Contacted, Omar Sharif first denied the attacks by any Chhatra League activists. However, he later claimed as the son of a freedom fighter, it was his responsibility to resist anti-liberation forces like Jamaat-Shibir.

“I did not resist them as a Chhatra League leader, rather as the son of a freedom fighter,” he said.

Attack on VC’s residence and proctor office

A group of protesters laid siege to the official residence of the VC and proceeded to storm the premises. They damaged the garden and various materials in the residence and attacked the security guards. Arriving at the scene, police hurled tear-gas shells to drive them away.

Meanwhile, another group stormed the DU proctor’s office and went on a rampage.

Talking to the Dhaka Tribune, Vice-Chancellor AAMS Arefin Siddiqui termed the movement “illogical” mentioning the announcement of the PSC administration, who would be reviewing the preliminary results.

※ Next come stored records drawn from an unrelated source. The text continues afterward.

(** C8. The generator is a function of the snapshot, and the only freedom
    a snapshot leaves is the order in which each directory is enumerated.
    The listing of every directory, at any level, is the text of its
    entries one after the other in code-unit (lexicographic) order of their
    names, whatever the kind of the entries, up to the first entry that ends
    the loop; the names emitted are a prefix of the sorted names.  Two
    snapshots of the same tree (names distinct within each directory) that
    differ only in the enumeration order of their directories give the same
    scan and the same run of the generator.  The document written is the
    text that does not depend on the tree followed by the scan of the root,
    so the same scan means the same bytes. *)
Theorem scan_independent_of_enumeration (e e' : entry) :
  reordered e e' ->
  distinct_names e ->
  (forall pats level, scanDirectory pats e level = scanDirectory pats e' level) /\
  (forall project_info path_join h w,
      folder h = Some w -> root w = e ->
      generateStructure project_info path_join h
      = generateStructure project_info path_join (with_folder h (with_root w e'))) /\
  (forall listing : list (ustring * option entry),
      Sorted in_order (sort (map fst listing)) /\
      Permutation (map fst listing) (sort (map fst listing))) /\
  (forall pats level listing,
      Forall (fun f => (exists body, lookup f listing = Some (Some (EFile body))) /\
                       isIgnored f pats = Ok false /\
                       includes analysed_exts (extname f) = false)
             (map fst listing) ->
      scanDirectory pats (EDir (Some listing)) level
      = flat_map (file_line level) (sort (map fst listing))) /\
  (forall pats level listing,
      scanDirectory pats (EDir (Some listing)) level
      = listing_in_order pats level listing) /\
  (forall pats (listing : list (ustring * option entry)),
      exists rest,
        sort (map fst listing)
        = up_to (entry_stops pats listing) (sort (map fst listing)) ++ rest) /\
  (forall project_info w,
      analyzeWorkspace project_info w
      = analyzeWorkspace project_info (with_root w (EDir None))
        ++ scanDirectory (loadGitignorePatterns (gitignore w)) (root w) 0) /\
  (forall project_info path_join h w path doc,
      folder h = Some w ->
      written (generateStructure project_info path_join h) = Some (path, doc) ->
      doc = analyzeWorkspace project_info w).
Proof.
  intros Hr Hd.
  destruct (proj1 reordered_scan e e' Hr Hd) as [_ Hscan].
  split; [exact Hscan|]. split; [|split; [|split; [|split; [|split; [|split]]]]].
  - intros project_info path_join h w Hf Hroot.
    unfold generateStructure. rewrite Hf. cbn [folder with_folder].
    assert (Ha : analyzeWorkspace project_info w
                 = analyzeWorkspace project_info (with_root w e')).
    { unfold analyzeWorkspace. cbn [with_root gitignore packageJson
        requirementsTxt pyprojectToml root]. now rewrite Hroot, Hscan. }
    now rewrite Ha.
  - intros listing. split; [apply sort_sorted | apply sort_permutation].
  - intros pats level listing Hall. cbn [scanDirectory].
    rewrite scan_loop_plain_files; [reflexivity|].
    apply Forall_forall. intros f Hf.
    apply (Permutation_in _ (Permutation_sym (sort_permutation _))) in Hf.
    rewrite Forall_forall in Hall. destruct (Hall f Hf) as ((body & Hl) & Hi & He).
    repeat split; try assumption.
    exists body. now rewrite lookup_stat_all, Hl.
  - intros pats level listing. apply scan_in_order.
  - intros pats listing. apply up_to_prefix.
  - intros project_info w. apply document_ends_with_scan.
  - intros project_info path_join h w path doc. apply written_document.
Qed.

Questioning the protesters, he said: “Though the protest is against the PSC administration, the trouble is being created on DU campus instead. It seems that there is an aim to destabilise the campus, as part of an attempt to lead the country into disarray.”

Expressing concern over the attacks at his residence and the proctor’s office, Prof Arefin said: “What was the logic behind attacking the VC’s official residence, where not only the VC, but also his family members reside?”

Asked, Acting Proctor Prof Amzad Ali said the movement was not to press for the end of the quota system, but to create disorder.

“We were sympathetic to their demand, but their activities today [Thursday] indicate that some other forces, maybe from Jamaat-Shibir, have infiltrated their ranks and are working from inside, which is quite unacceptable,” he said.

Amzad on Wednesday had gone to Shahbagh and expressed his solidarity with the movement saying: “Someone will fail after getting 80 marks and someone will pass with 50 marks – this discrimination cannot be allowed to continue.”

He also blamed some “overenthusiastic people at the PSC administration” for putting the government in trouble.

Police version

Sarder Maruf Hassan, DMP deputy commissioner of Ramna division, said they had to go into action to free up the road, with the view to ease public suffering and bring the situation under control.

“We charged with batons and used some tear gas canisters, but no bullets,” the DC said, adding: “Some of the policemen also suffered injuries in the attack by the demonstrators.”

Asked about the attacks by the Chhatra League cadres, he said he was not aware of any such incidents.

He also acknowledged that nine protesters had been detained by police.